Figura 16. Alteraciones del EGFR en células tumorales. En células normales (panel superior) se expresa un número moderado (por ejemplo 53-103 copias por célula) del EGFR (dímeros en forma de T) que señalizan adecuadamente. En ciertas células tumorales el EGFR puede sobreexpresarse (por ejemplo 4003 receptores por célula) generando un alto nivel de señalización (panel central). Otros tumores expresan formas truncadas aberrantes del EGFR que carecen del dominio extracelular, presentando una actividad tirosina quinasa hiperactiva que señaliza en ausencia del control ejercido por el ligando (panel inferior, izquierda), o formas truncadas que carecen del dominio intracelular y no tienen actividad tirosina quinasa y por lo tanto no señalizan directamente, aunque son capaces de unir el ligando (panel inferior, derecha).

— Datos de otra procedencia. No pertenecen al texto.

(** * Track dashboard: preprocessing, merge and cross-view coordination

    A shallow embedding of the data path of the Spotify track dashboard
    ([utils/preprocess.ts], [components/Dashboard.tsx] and the three views)
    together with the properties its specification states about it.

    Modelling conventions.
    - A JavaScript string is a [string] of 8-bit characters: the ASCII
      fragment.  White space is the ASCII part of the ECMAScript
      [WhiteSpace] and [LineTerminator] classes.
    - A JavaScript number is [NaN], an infinity, or a finite value kept
      exact: a rational where the code parses text or does arithmetic on
      rationals, a real for the result of [Math.log10].  A numeric literal
      beyond the range of binary64 is an infinity; rounding inside the
      range and the sign of zero are not modelled.
    - An object ([any], a CSV row, a [TrackRow]) is a finite map from
      property names to values; a property holding [undefined] is present.
    - A [Map] or [Set] is the list of its entries in insertion order. *)

From Stdlib Require Import ZArith QArith Qabs Qround Qreals Reals Lra Lia List String Ascii.
From Stdlib Require OrderedTypeEx.
From stdpp Require Import base list strings gmap sorting pretty.
(** C10, as the code has it: in a signed [T], [is_power_of_two] is false
    for every negative number other than the least value; for the least
    value it is false when [T] is narrower than [int], the operands being
    promoted, and undefined when [T] is [int] or wider, the subtraction
    overflowing: only if that subtraction wraps to the greatest value is
    the result true. *)
Theorem is_power_of_two_signed_negative int_width width :
  0 < width -> 0 < int_width ->
  (forall n, Alignment.T_min true width < n -> n < 0 ->
             Promoted.is_power_of_two int_width true width n = Some false) /\
  (width < int_width ->
   Promoted.is_power_of_two int_width true width
     (Alignment.T_min true width) = Some false) /\
  (int_width <= width ->
   Promoted.is_power_of_two int_width true width
     (Alignment.T_min true width) = None /\
   Alignment.sub true width (Alignment.T_min true width) 1 =
     Alignment.T_max true width /\
   Alignment.is_power_of_two true width (Alignment.T_min true width) = true).
Proof.
  intros Hw Hi. split; [|split].
  - intros n Hlo Hneg.
    apply is_power_of_two_promoted_negative; trivial; lia.
  - intros Hnarrow.
    assert (Alignment.T_min true width < 0)
      by (unfold Alignment.T_min; pose proof (half_pos width Hw); lia).
    apply is_power_of_two_promoted_negative; trivial; lia.
  - intros Hwide. split; [|split].
    + apply is_power_of_two_promoted_overflow; trivial.
    + unfold Alignment.sub, Alignment.wrap, Alignment.T_min, Alignment.T_max.
      pose proof (pow2_width width Hw). pose proof (half_pos width Hw).
      replace (- 2 ^ (width - 1) - 1 + 2 ^ (width - 1)) with (-1) by lia.
      replace ((-1) mod 2 ^ width) with (2 ^ width - 1)
        by (apply (Z.mod_unique _ _ (-1)); lia).
      lia.
    + apply is_power_of_two_T_min. exact Hw.
Qed.

(** C10 as stated fails: with a 32-bit [int], the least values of the
    8-bit and of the 16-bit signed type are promoted, their predecessors
    do not wrap, and the test answers false. *)
Lemma is_power_of_two_narrow_minimum :
  Promoted.is_power_of_two 32 true 8 (-128) = Some false /\
  Promoted.is_power_of_two 32 true 16 (-32768) = Some false /\
  ~ (forall width, 0 < width ->
        Promoted.is_power_of_two 32 true width (Alignment.T_min true width) =
        Some true).
Proof.
  split; [reflexivity|]. split; [reflexivity|].
  intros Hall. specialize (Hall 8 ltac:(lia)). discriminate Hall.
Qed.

(** The test on negative numbers of [int] and of an 8-bit type, [int]
    being 32 bits wide. *)
Lemma is_power_of_two_signed_negative_int :
  Promoted.is_power_of_two 32 true 32 (-8) = Some false /\
  Promoted.is_power_of_two 32 true 8 (Alignment.T_min true 8) = Some false /\
  Promoted.is_power_of_two 32 true 32 (Alignment.T_min true 32) = None.
Proof.
  destruct (is_power_of_two_signed_negative 32 32 ltac:(lia) ltac:(lia))
    as [Hn [_ Hwide]].
  destruct (is_power_of_two_signed_negative 32 8 ltac:(lia) ltac:(lia))
    as [_ [Hnarrow _]].
  split; [apply Hn; [vm_compute; reflexivity | lia]|].
  split; [apply Hnarrow; lia|].
  apply Hwide. lia.
Defined.


(** The test on [int] and on a 64-bit unsigned type. *)
Lemma is_power_of_two_spec_int :
  0 < 32 /\
  Alignment.is_power_of_two true 32 (2 ^ 4) = true /\
  Alignment.is_power_of_two true 32 12 = false /\
  Alignment.is_power_of_two false 64 0 = true.
Proof.
  split; [lia|].
  destruct (is_power_of_two_spec true 32 ltac:(lia)) as [Hp [Hn _]].
  destruct (is_power_of_two_spec false 64 ltac:(lia)) as [_ [_ Hz]].
  split; [apply Hp; vm_compute; discriminate|].
  split; [|exact Hz].
  apply Hn; [vm_compute; split; [reflexivity | discriminate]|].
  intros [k [Hk E]].
  assert (k < 4) by (apply (Z.pow_lt_mono_r_iff 2); lia).
  assert (Hc : k = 0 \/ k = 1 \/ k = 2 \/ k = 3) by lia.
  destruct Hc as [-> | [-> | [-> | ->]]]; discriminate.
Defined.

(** [padding] and [aligned] on [int]. *)
Lemma aligned_padding_spec_int :
  0 < 32 /\
  Alignment.padding true 32 10 8 = Returned 6 /\
  Alignment.aligned true 32 10 8 = Returned 16 /\
  Alignment.padding true 32 16 8 = Returned 0.
Proof.
  split; [lia|].
  apply (aligned_padding_spec true 32 ltac:(lia)).
  vm_compute. discriminate.
Defined.



(** ** Interval *)

Section Interval_facts.

Import Intervals.

Context {T : Type} {value_type : Value_type T}.

Lemma Interval_typed_returned type min max this :
  Interval_typed type min max = Returned this ->
  this = {| type_ := type; min_ := min; max_ := max |}.
Proof.
  unfold Interval_typed. cbn [type_ min_ max_].
  destruct (negb _); intros E; inversion E. reflexivity.
Qed.

Lemma Interval_bounds_returned min max this :
  Interval_bounds min max = Returned this ->
  this = {| type_ := closed; min_ := min; max_ := max |}.
Proof.
  unfold Interval_bounds. cbn [type_ min_ max_].
  destruct (negb _); intros E; inversion E. reflexivity.
Qed.

Lemma Interval_typed_throws type min max :
  throws (Interval_typed type min max) =
  match type with
  | closed => negb (le min max)
  | _ => negb (lt min max)
  end.
Proof.
  unfold Interval_typed. cbn [type_ min_ max_].
  destruct type; cbn [Interval_type_eqb negb andb orb];
    destruct (le min max), (lt min max); reflexivity.
Qed.

End Interval_facts.

(** The four-enumerator model is the enum-class model at the values of
    the enumerators: the same construction and the same membership. *)
Lemma Enum_class_of_Interval
  (T : Type) (value_type : Intervals.Value_type T)
  (type : Intervals.Interval_type) (min max value : T) :
  Enum_class.enumerator (Enum_class.underlying type) = Some type /\
  Enum_class.Interval_typed (Enum_class.underlying type) min max =
    match Intervals.Interval_typed type min max with
    | Returned this => Returned (Enum_class.of_Interval this)
    | Thrown e => Thrown e
    end /\
  Enum_class.has
    (Enum_class.of_Interval (Intervals.Build_Interval type min max)) value =
    Statistic.Passed
      (Intervals.has (Intervals.Build_Interval type min max) value).
Proof.
  split; [destruct type; reflexivity|]. split.
  - unfold Enum_class.Interval_typed, Intervals.Interval_typed.
    cbn [Enum_class.type_ Enum_class.min_ Enum_class.max_
         Intervals.type_ Intervals.min_ Intervals.max_].
    destruct type; cbn [Enum_class.underlying Intervals.Interval_type_eqb
                        Z.eqb negb andb orb];
      destruct (Intervals.le min max), (Intervals.lt min max); reflexivity.
  - destruct type; reflexivity.
Qed.





(** C4: over a totally ordered [T], [Interval(min, max)] throws
    [std::invalid_argument] exactly when [min > max] and otherwise builds
    the closed interval; [Interval(type, min, max)] throws exactly when
    [type] is closed and [min > max], or [type] is not closed and
    [min >= max], and otherwise builds the interval of that type;
    [Interval(5, 1)] and [Interval(Type::open, 3, 3)] throw.  The four
    factories do none of this: each returns a braced list through the
    typed constructor, which is declared [explicit], so every call of a
    factory, [make_open(3, 3)] among them, is ill-formed; the assignment
    [*this = {}] of [release], through the constructor that is not
    [explicit], is well-formed. *)
Theorem Interval_construction_spec
  (T : Type) (value_type : Intervals.Value_type T) :
  Intervals.totally_ordered T ->
  (forall min max : T,
      (throws (Intervals.Interval_bounds min max) = true <->
       Intervals.lt max min = true) /\
      (Intervals.lt max min = false ->
       Intervals.Interval_bounds min max =
       Returned (Intervals.Build_Interval Intervals.closed min max))) /\
  (forall (type : Intervals.Interval_type) (min max : T),
      (throws (Intervals.Interval_typed type min max) = true <->
       (type = Intervals.closed /\ Intervals.lt max min = true) \/
       (type <> Intervals.closed /\ Intervals.le max min = true)) /\
      (throws (Intervals.Interval_typed type min max) = false ->
       Intervals.Interval_typed type min max =
       Returned (Intervals.Build_Interval type min max))) /\
  (forall min max : T,
      Intervals.make_closed min max = Intervals.ill_formed /\
      Intervals.make_open min max = Intervals.ill_formed /\
      Intervals.make_lopen min max = Intervals.ill_formed /\
      Intervals.make_ropen min max = Intervals.ill_formed) /\
  Intervals.copy_list_initialization Intervals.Interval_default_is_explicit
    (@Intervals.Interval_default T value_type) =
    Intervals.well_formed Intervals.Interval_default /\
  Intervals.Interval_bounds 5 1 =
    Thrown (invalid_argument Intervals.invalid_closed) /\
  Intervals.Interval_typed Intervals.open 3 3 =
    Thrown (invalid_argument Intervals.invalid_typed) /\
  Intervals.make_open 3 3 = Intervals.ill_formed.
Proof.
  intros Htotal.
  assert (Hle : forall a b : T,
             negb (Intervals.le a b) = Intervals.lt b a)
    by (intros a b; symmetry; apply Htotal).
  assert (Hlt : forall a b : T,
             negb (Intervals.lt a b) = Intervals.le b a)
    by (intros a b; rewrite (Htotal a b); apply negb_involutive).
  assert (Htyped : forall type min max,
             throws (Intervals.Interval_typed type min max) = true <->
             (type = Intervals.closed /\ Intervals.lt max min = true) \/
             (type <> Intervals.closed /\ Intervals.le max min = true)).
  { intros type min max. rewrite Interval_typed_throws.
    destruct type; rewrite ?Hle, ?Hlt; split;
      solve [ intros E; (left + right); split; (exact E || discriminate
                                               || reflexivity)
            | intros [[E1 E2] | [E1 E2]];
              (exact E2 || discriminate E1 || (exfalso; apply E1; reflexivity))
            ]. }
  split; [|split; [|split]].
  - intros min max. unfold Intervals.Interval_bounds.
    cbn [Intervals.type_ Intervals.min_ Intervals.max_].
    rewrite Hle. destruct (Intervals.lt max min); simpl; split;
      (reflexivity || discriminate || trivial).
  - intros type min max. split; [apply Htyped|].
    unfold Intervals.Interval_typed.
    cbn [Intervals.type_ Intervals.min_ Intervals.max_].
    destruct (negb _); simpl; [discriminate | reflexivity].
  - intros min max. repeat split.
  - repeat split.
Qed.
(** * Gemini key-rotating prompt server: the dispatch loop of [src/main.py]

    A shallow embedding of the request handler [generate] and of the helpers
    it calls ([send_warning_email], [mark_key_notified], [get_notified_keys],
    [call_gemini_with_key]), followed by the properties of the key walk.

    Conventions.
    - Python integers are [Z]; text is [string] (a sequence of bytes), and
      [str.lower] is modelled on the ASCII range.
    - Durations handed to [asyncio.sleep] are exact rationals [Q]: the
      literal [1.5] is [3 # 2] and [0.2] is [2 # 10]; rounding of binary
      floating point is not modelled.  The [OverflowError] that the power
      [1.5 ** (total_attempts - 1)] raises when it leaves the range of a
      double is modelled: it is raised from the exponent 1751 on.
    - Requests are handled one at a time.  The handler is a coroutine, and
      the interleaving of overlapping requests at its [await]s is not
      modelled: a statement about [generate] or [serve] and the table is a
      statement about requests that do not overlap.  What a request does
      whose snapshot of the table is out of date is stated of the walk,
      which takes the snapshot as an argument of its own.
    - The network, the SMTP server, the clock and the header check of the
      mail library are an explicit [World] of oracles; the SQLite table
      [key_notifications] is a finite map from its primary key [key_index]
      to the column [notified_at].
    - Effects are threaded through a small monad [M] of state, trace and
      exceptions: the state is the table, the trace is the list of
      observable events in the order in which the handler performs them,
      and a raised exception ends the computation it is raised in. *)

From Stdlib Require Import ZArith QArith Lia Ascii.
From stdpp Require Import base gmap strings list pretty.

Local Open Scope string_scope.
Local Open Scope list_scope.
Local Open Scope Z_scope.

(* ===================================================================== *)
(** ** Text: [str.lower] and the [in] operator on strings *)
(* ===================================================================== *)

Module Text.

(** ASCII case folding of one character, as [str.lower] does on the
    ASCII range: the letters 65..90 move to 97..122. *)
Definition lower_char (c : ascii) : ascii :=
  let n := nat_of_ascii c in
  if Nat.leb 65 n && Nat.leb n 90 then ascii_of_nat (n + 32) else c.

Fixpoint lower (s : string) : string :=
  match s with
  | EmptyString => EmptyString
  | String c s' => String (lower_char c) (lower s')
  end.

(** [starts_with p s]: [s.startswith(p)]. *)
Fixpoint starts_with (p s : string) : bool :=
  match p, s with
  | EmptyString, _ => true
  | String _ _, EmptyString => false
  | String a p', String b s' => bool_decide (a = b) && starts_with p' s'
  end.

(** [str_in sub s]: the Python expression [sub in s] on two strings. *)
Fixpoint str_in (sub s : string) : bool :=
  match s with
  | EmptyString => starts_with sub EmptyString
  | String _ s' => starts_with sub s || str_in sub s'
  end.

(** The declarative reading of [sub in s]. *)
Definition Substring (sub s : string) : Prop :=
  ∃ pre post : string, s = pre +:+ sub +:+ post.

(** The line feed character used in the alert body. *)
Definition nl : string := String (ascii_of_nat 10) EmptyString.

End Text.

(* ===================================================================== *)
(** ** Data model *)
(* ===================================================================== *)

(** The value bound to [payload] at lines 183-186: what [resp.json()]
    returned, or the dictionary wrapping [resp.text] when the body is not
    JSON.  A Python value is represented by what the handler observes of
    it.  Line 199 asks whether it is a [dict], and takes its [json.dumps]
    when it is and its [str] otherwise; line 190 hands it to a field
    declared [Optional[dict]], which tells [None] (the body [null]) from
    the values that are neither a [dict] nor [None] (a list, a text, a
    number, a truth value). *)
Inductive Payload : Type :=
| PyDict (json_dumps : string)
| PyNone
| PyOther (str : string).

(** What one upstream call gives back: an [httpx.Response] (any status,
    4xx and 5xx included), or an [httpx.RequestError] raised by the
    transport. *)
Inductive RawOutcome : Type :=
| Response (status_code : Z) (payload : Payload)
| RequestError (message : string).

(** The verdicts of the specification's Outcome Classifier. *)
Inductive Verdict : Type :=
| Success | RateLimited | AuthFailure | ServerError | TransportError | OtherFailure.

#[global] Instance Verdict_eq_dec : EqDecision Verdict.
Proof. solve_decision. Defined.

(** The variable [last_error]: [None], [str(e)], [f"Rate limit for key
    index {idx}"] or [f"Status {status}: {payload}"], kept structured. *)
Inductive LastError : Type :=
| ErrNone
| ErrNetwork (message : string)
| ErrRateLimit (idx : Z)
| ErrStatus (status : Z) (payload : Payload).

Record GenerateRequest : Type := {
  prompt : string;
  email_to : option string;
  metadata : option string
}.

Record GeminiResponse : Type := {
  success : bool;
  key_used_index : option Z;
  raw_response : option Payload;
  error : option string
}.

(** The [detail] of the two [HTTPException]s the handler raises. *)
Inductive Detail : Type :=
| NoKeysConfigured
| FailedWithAnyKey (last_error : LastError).

(** The exceptions that leave the handler: the two [HTTPException]s it
    raises itself; the [ValueError] of the mail library when a header is
    assigned a value it rejects (lines 105-107, outside the [try]); the
    [ValidationError] of the response model when [raw_response] is given a
    value that is neither a [dict] nor [None] (line 190); the
    [OverflowError] of the power in the backoff (lines 177, 221, 234). *)
Inductive PyExc : Type :=
| HTTPException (status_code : Z) (detail : Detail)
| ValueError (message : string)
| ValidationError
| OverflowError.

(** How a computation ends: with a value, or with an exception. *)
Inductive Res (A : Type) : Type :=
| Val (a : A)
| Exc (e : PyExc).

Arguments Val {A} a.
Arguments Exc {A} e.

(** How a call of [generate] ends: it returns a [GeminiResponse] or
    raises. *)
Abbreviation Result := (Res GeminiResponse).
Abbreviation Ok := (@Val GeminiResponse).

(** The module-level configuration read from the environment at start-up. *)
Record Config : Type := {
  GEMINI_KEYS : list string;
  SMTP_HOST : option string;
  SMTP_USER : option string;
  SMTP_PASS : option string;
  DEFAULT_WARNING_TO : option string;
  WATCH_KEYS_INDICES : gset Z;
  MAX_TOTAL_RETRIES_PER_PROMPT : Z;
  BASE_BACKOFF_SECONDS : Q
}.

(** The watched indices as the source file fixes them (line 32). *)
Definition source_watch_keys : gset Z := {[ 5; 8; 10 ]}.

(** The outside world during one request.  [upstream n key prompt metadata]
    answers the [n]-th call of the request; [rejects_header name value]
    tells whether [msg[name] = value] on an [EmailMessage] raises
    [ValueError] (the default policy of the mail library rejects a value
    of more than one line); [smtp_deliver to subject body] tells whether
    the SMTP session of lines 111-114 ran without raising; [utcnow] is
    [datetime.utcnow().isoformat()]. *)
Record World : Type := {
  upstream : Z → string → string → option string → RawOutcome;
  rejects_header : string → string → bool;
  smtp_deliver : string → string → string → bool;
  utcnow : string
}.

(** Observable events, in the order the handler performs them:
    an upstream call and what it gave back; the opening of an SMTP
    session; the invocation of the alert emitter for an index, and what it
    returned; the write to the table; a pause. *)
Inductive Event : Type :=
| EvCall (idx : Z) (attempt : Z) (o : RawOutcome)
| EvSmtp (to subject : string)
| EvAlert (idx : Z)
| EvSent (idx : Z) (sent : bool)
| EvMark (idx : Z)
| EvSleep (seconds : Q).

Otras formas anómalas del EGFR poseen duplicaciones de algunos dominios funcionales. Así, en células de glioma humano se ha descrito la presencia de un EGFR aberrante de 190-200 kDa que presenta dos copias del dominio responsable de la actividad catalítica tirosina quinasa (dominio TK, por tyrosine kinase domain) y del dominio denominado CAIN (por Ca2+/internalization domain), que está implicado en la generación de la señal del calcio y la internalización del receptor. Esta mutación es consecuencia de la duplicación de los exones 18-26 en el transcrito del EGFR. Ambos dominios tirosina quinasa son funcionales, pero el dominio denominado TK-1 no puede ser regulado adecuadamente porque se encuentra alejado por un segmento de 367 aminoácidos de su dominio regulador, y el dominio denominado TK-2 presenta una mutación puntual que también altera su actividad tirosina quinasa (Fenstermaker et al., 1998).

La identificación y caracterización de mutaciones en los receptores ErbB y el estudio de los mecanismos de señalización y regulación de estos receptores es de interés no sólo para el conocimiento de los sistemas de activación y control de la proliferación celular mediada por mitógenos, sino para comprender ciertos mecanismos responsables de la transformación oncogénica de la célula. Por lo tanto, estos estudios pueden abrir nuevas vías para el desarrollo de métodos adecuados para el diagnóstico precoz de los tumores y la predicción de la evolución de la enfermedad, así como para el desarrollo de metodologías de terapia génica para la intervención de estos pacientes.